### Assigned task
When "YYYY" occurs in a line of the material, copy that line.

### Entries shown

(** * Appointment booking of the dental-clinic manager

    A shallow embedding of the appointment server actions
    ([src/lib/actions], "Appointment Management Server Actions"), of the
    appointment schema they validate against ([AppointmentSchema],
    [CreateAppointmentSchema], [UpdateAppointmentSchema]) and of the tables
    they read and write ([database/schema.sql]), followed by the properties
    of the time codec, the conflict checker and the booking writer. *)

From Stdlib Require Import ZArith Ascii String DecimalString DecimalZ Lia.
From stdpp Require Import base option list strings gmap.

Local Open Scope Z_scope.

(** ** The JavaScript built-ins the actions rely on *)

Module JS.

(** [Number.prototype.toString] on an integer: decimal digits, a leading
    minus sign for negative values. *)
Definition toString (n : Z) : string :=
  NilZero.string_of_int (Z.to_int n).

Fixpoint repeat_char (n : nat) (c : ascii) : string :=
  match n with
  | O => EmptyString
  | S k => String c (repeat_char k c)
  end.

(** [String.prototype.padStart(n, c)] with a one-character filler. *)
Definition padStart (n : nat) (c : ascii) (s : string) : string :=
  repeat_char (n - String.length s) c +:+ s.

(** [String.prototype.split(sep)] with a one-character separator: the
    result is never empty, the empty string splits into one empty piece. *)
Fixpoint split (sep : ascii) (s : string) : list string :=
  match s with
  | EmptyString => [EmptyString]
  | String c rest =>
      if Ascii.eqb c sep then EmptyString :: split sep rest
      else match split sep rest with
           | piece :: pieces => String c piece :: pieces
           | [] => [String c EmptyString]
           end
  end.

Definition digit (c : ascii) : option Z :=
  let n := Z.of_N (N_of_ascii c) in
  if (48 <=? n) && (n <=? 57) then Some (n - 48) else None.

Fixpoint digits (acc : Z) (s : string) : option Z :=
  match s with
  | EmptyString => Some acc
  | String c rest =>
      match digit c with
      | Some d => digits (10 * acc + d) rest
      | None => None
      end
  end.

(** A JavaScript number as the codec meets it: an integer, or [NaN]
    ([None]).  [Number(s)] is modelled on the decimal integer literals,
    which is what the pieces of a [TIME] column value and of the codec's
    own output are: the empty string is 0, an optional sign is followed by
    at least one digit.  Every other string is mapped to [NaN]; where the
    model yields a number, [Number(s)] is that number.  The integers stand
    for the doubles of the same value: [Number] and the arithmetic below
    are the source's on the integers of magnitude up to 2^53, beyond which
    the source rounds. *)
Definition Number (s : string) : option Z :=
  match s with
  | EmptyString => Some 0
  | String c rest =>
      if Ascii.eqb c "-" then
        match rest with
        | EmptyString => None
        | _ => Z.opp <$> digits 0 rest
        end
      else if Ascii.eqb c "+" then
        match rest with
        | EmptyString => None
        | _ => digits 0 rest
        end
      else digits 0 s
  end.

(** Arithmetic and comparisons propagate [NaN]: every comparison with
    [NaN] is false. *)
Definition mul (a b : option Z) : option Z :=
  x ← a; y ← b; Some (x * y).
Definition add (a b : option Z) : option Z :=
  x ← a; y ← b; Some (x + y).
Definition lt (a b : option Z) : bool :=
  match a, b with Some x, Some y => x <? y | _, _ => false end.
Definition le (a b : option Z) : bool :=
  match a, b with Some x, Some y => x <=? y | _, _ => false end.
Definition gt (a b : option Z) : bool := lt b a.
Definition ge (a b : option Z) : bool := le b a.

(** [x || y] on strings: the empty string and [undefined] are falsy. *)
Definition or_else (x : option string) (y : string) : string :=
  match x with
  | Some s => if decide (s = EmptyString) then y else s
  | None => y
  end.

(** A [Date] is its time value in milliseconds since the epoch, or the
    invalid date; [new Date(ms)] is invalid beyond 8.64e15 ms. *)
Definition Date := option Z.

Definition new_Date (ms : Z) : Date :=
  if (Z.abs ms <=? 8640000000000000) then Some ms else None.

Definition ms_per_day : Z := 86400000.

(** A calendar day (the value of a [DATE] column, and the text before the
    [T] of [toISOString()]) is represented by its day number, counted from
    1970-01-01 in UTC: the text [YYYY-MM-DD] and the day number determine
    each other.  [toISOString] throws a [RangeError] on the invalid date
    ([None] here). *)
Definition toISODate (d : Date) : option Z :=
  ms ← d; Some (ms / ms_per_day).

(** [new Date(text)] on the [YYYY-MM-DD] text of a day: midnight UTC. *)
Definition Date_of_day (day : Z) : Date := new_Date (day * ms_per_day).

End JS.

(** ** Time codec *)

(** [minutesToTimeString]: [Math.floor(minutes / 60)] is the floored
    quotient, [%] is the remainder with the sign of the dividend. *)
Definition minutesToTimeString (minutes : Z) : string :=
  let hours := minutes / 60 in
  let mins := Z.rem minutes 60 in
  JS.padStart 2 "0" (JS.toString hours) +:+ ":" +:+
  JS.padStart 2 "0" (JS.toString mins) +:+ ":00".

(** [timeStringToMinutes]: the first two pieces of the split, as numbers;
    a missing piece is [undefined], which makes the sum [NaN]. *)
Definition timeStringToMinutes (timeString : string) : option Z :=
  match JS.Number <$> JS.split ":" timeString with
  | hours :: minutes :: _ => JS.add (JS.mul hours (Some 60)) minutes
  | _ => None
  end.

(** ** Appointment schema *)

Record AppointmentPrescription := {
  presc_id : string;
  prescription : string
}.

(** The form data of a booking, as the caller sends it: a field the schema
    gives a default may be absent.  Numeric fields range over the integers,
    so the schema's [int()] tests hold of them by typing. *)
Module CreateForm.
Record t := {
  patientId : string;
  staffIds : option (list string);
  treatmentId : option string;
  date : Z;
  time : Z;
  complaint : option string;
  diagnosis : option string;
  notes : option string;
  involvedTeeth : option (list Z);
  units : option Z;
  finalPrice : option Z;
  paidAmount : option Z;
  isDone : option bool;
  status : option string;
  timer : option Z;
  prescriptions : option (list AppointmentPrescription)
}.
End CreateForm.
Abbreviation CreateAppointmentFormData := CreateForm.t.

==

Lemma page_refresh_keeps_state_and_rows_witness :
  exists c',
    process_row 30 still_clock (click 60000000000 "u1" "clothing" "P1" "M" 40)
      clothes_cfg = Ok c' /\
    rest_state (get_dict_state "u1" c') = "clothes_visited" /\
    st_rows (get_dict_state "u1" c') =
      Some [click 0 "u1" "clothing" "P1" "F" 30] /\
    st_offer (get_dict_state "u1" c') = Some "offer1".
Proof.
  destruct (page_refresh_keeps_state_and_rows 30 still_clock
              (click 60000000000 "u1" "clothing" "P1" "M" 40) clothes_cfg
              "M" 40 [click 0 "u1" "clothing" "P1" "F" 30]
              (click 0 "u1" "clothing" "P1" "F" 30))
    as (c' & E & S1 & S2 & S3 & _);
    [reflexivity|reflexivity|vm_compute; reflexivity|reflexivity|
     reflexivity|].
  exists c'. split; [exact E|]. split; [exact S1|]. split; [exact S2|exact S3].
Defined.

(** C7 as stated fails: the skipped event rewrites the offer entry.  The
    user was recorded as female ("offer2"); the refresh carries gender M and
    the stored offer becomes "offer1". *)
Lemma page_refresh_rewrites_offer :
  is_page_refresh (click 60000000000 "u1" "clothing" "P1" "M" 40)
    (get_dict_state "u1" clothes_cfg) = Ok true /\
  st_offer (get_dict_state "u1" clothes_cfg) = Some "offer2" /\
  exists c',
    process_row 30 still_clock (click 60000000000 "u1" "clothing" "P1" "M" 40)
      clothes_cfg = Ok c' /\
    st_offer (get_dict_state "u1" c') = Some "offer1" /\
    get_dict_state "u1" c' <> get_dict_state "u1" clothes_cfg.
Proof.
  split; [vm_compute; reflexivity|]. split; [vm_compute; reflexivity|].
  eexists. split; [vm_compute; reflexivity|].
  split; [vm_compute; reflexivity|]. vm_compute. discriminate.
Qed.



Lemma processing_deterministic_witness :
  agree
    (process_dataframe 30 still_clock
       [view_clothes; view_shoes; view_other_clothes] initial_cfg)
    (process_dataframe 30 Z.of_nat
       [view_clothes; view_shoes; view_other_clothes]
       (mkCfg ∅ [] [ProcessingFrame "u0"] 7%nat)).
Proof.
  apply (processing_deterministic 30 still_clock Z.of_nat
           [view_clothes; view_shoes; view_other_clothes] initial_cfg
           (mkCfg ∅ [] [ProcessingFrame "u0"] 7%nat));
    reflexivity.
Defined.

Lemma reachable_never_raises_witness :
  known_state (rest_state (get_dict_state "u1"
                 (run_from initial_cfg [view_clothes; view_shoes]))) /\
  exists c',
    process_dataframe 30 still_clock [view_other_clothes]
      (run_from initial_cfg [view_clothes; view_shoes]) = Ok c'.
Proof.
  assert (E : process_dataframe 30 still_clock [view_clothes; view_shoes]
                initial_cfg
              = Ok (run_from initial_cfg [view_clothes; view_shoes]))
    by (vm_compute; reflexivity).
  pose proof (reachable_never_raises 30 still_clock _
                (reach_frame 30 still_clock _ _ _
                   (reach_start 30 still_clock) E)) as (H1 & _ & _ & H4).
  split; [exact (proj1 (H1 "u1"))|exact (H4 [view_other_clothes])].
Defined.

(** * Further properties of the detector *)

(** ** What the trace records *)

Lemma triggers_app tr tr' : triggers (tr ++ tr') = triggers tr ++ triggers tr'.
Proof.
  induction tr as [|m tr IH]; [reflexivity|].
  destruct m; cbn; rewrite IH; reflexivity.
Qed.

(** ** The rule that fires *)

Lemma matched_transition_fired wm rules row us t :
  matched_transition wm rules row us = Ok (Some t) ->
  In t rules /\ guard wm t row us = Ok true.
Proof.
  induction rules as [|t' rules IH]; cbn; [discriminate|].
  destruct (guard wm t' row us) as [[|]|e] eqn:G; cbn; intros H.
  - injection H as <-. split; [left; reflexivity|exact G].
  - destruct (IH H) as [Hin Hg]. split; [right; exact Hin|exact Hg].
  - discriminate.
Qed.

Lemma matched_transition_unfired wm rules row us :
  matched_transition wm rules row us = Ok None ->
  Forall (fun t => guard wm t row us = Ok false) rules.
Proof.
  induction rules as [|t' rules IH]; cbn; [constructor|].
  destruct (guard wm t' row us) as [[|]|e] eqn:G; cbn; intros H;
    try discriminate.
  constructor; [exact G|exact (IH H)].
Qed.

### Task solution
    1970-01-01 in UTC: the text [YYYY-MM-DD] and the day number determine
(** [new Date(text)] on the [YYYY-MM-DD] text of a day: midnight UTC. *)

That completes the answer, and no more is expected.